Le sympathisant

Souhait de mort

Saison 1 Épisode 1

Note de l'éditeur4 étoiles

Photo : Hopper Stone/HBO

L'adaptation de HBO et A24 deLe sympathisant, une série limitée basée sur le roman lauréat du prix Pulitzer 2016 de Viet Thanh Nguyen, s'ouvre sur un passage souvent cité de l'auteur : « Toutes les guerres se font deux fois. La première fois sur le champ de bataille, la deuxième fois en mémoire. L'épigraphe (citée deRien ne meurt jamais, l'œuvre non fictionnelle de Nguyen de 2016) offre un cadre explicite pour comprendreLe sympathisant, une histoire de la guerre du Vietnam racontée à travers les lettres de prison d'un agent double anonyme (Hoa Xuande). Le capitaine, comme on l'appelle, a servi de taupe communiste infiltrée auprès de l'armée sud-vietnamienne en tant que bras droit du général (Toan Le). Après la chute de Saigon, il fut chargé de suivre le général en Amérique et d'espionner les activités du camp sudiste. En tant qu'« homme aux deux visages », la mémoire du capitaine est à la fois un atout et un handicap, une arme à double tranchant qui s'est révélée lors de son emprisonnement au début de la série. "Camarade, tout ce que j'ai fait, c'est pour faire avancer la cause", dit-il dans la scène d'ouverture avant qu'un garde nord-vietnamien ne ferme la cellule. Il lui reste pour ordre d'écrire sur ses années d'espion communiste.

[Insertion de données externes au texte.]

(** Everything [authenticate] does between the client's hello and the control
    loop; the locks of the groups and of the runtime are taken one after the
    other. *)
Definition authenticate (rt : TunnelRuntime) (groups : list (str * GroupSecret)) (id : N)
  (conn : Connection) (now : N) (hello : ClientHello) (env : auth_env)
  : handshake_end * TunnelRuntime :=
  let authenticated := if valid_hello hello then find_group groups (hello_key hello) else None in
  let rt := others_before env rt in
  match authenticated with
  | None =>
      rejected_with env rt conn Rejected "认证失败" (Err (Protocol "密钥或设备信息无效"))
  | Some (group, digest) =>
      match register rt id (hello_device_id hello) group digest conn (hello_services hello) now with
      | (Err DeviceIdConflict, rt) =>
          rejected_with env rt conn DeviceIdConflictStatus "设备 ID 已在线" (Ok tt)
      | (Err Capacity, rt) =>
          rejected_with env rt conn ServerBusy "在线客户端数量已达上限" (Ok tt)
      | (Err CredentialsChanged, rt) =>
          rejected_with env rt conn Rejected "认证凭据已变更，请重试" (Ok tt)
      | (Ok _, rt) =>
          let rt := others_registered env rt in
          let tunnels := catalog rt id in
          let rt := others_answer env rt in
          match answer_written env with
          | Ok _ => (AuthAccepted {| sh_status := Accepted; sh_message := []; sh_tunnels := tunnels |} group, rt)
          | Err e => (AuthLost e, unregister rt id)
          end
      end
  end.
End authenticate.

(** ** The control session *)

(** The outcome of reading or writing a frame on the session's streams: on an
    error, whether the connection has a close reason by then. *)
Inductive io_outcome := IoOk | IoFailed (closed : bool) (e : TunnelError).

(** One turn of the [select!] loop: the branch that became ready. *)
Inductive session_event :=
  | EvClosed
  | EvRequest (request_id : N) (services : list ServiceDeclaration) (write : io_outcome)
  | EvReadError (closed : bool) (e : TunnelError)
  | EvChanged (write : io_outcome).

(** Why the loop ends: the connection, or the control channel. *)
Inductive SessionEnd := EndConnection | EndControl (e : TunnelError).

(** The connection's own close reason wins over the stream's error. *)
Definition session_end (closed : bool) (fallback : TunnelError) : SessionEnd :=
  if closed then EndConnection else EndControl fallback.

Ici, la mémoire est utilisée comme un dispositif narratif et, plus largement, comme une allusion métatextuelle au souvenir de la « guerre perdue » par la culture pop américaine.Le sympathisantremet en question cette mémoire culturelle existante à travers les allégeances divisées de son protagoniste. Mi-vietnamien, mi-communiste français, le capitaine est « maudit de voir chaque problème des deux côtés ». Même ses frères de sang, Bon (Fred Nguyen Khan) et Man (Duy Nguyễn) sont divisés selon les partis.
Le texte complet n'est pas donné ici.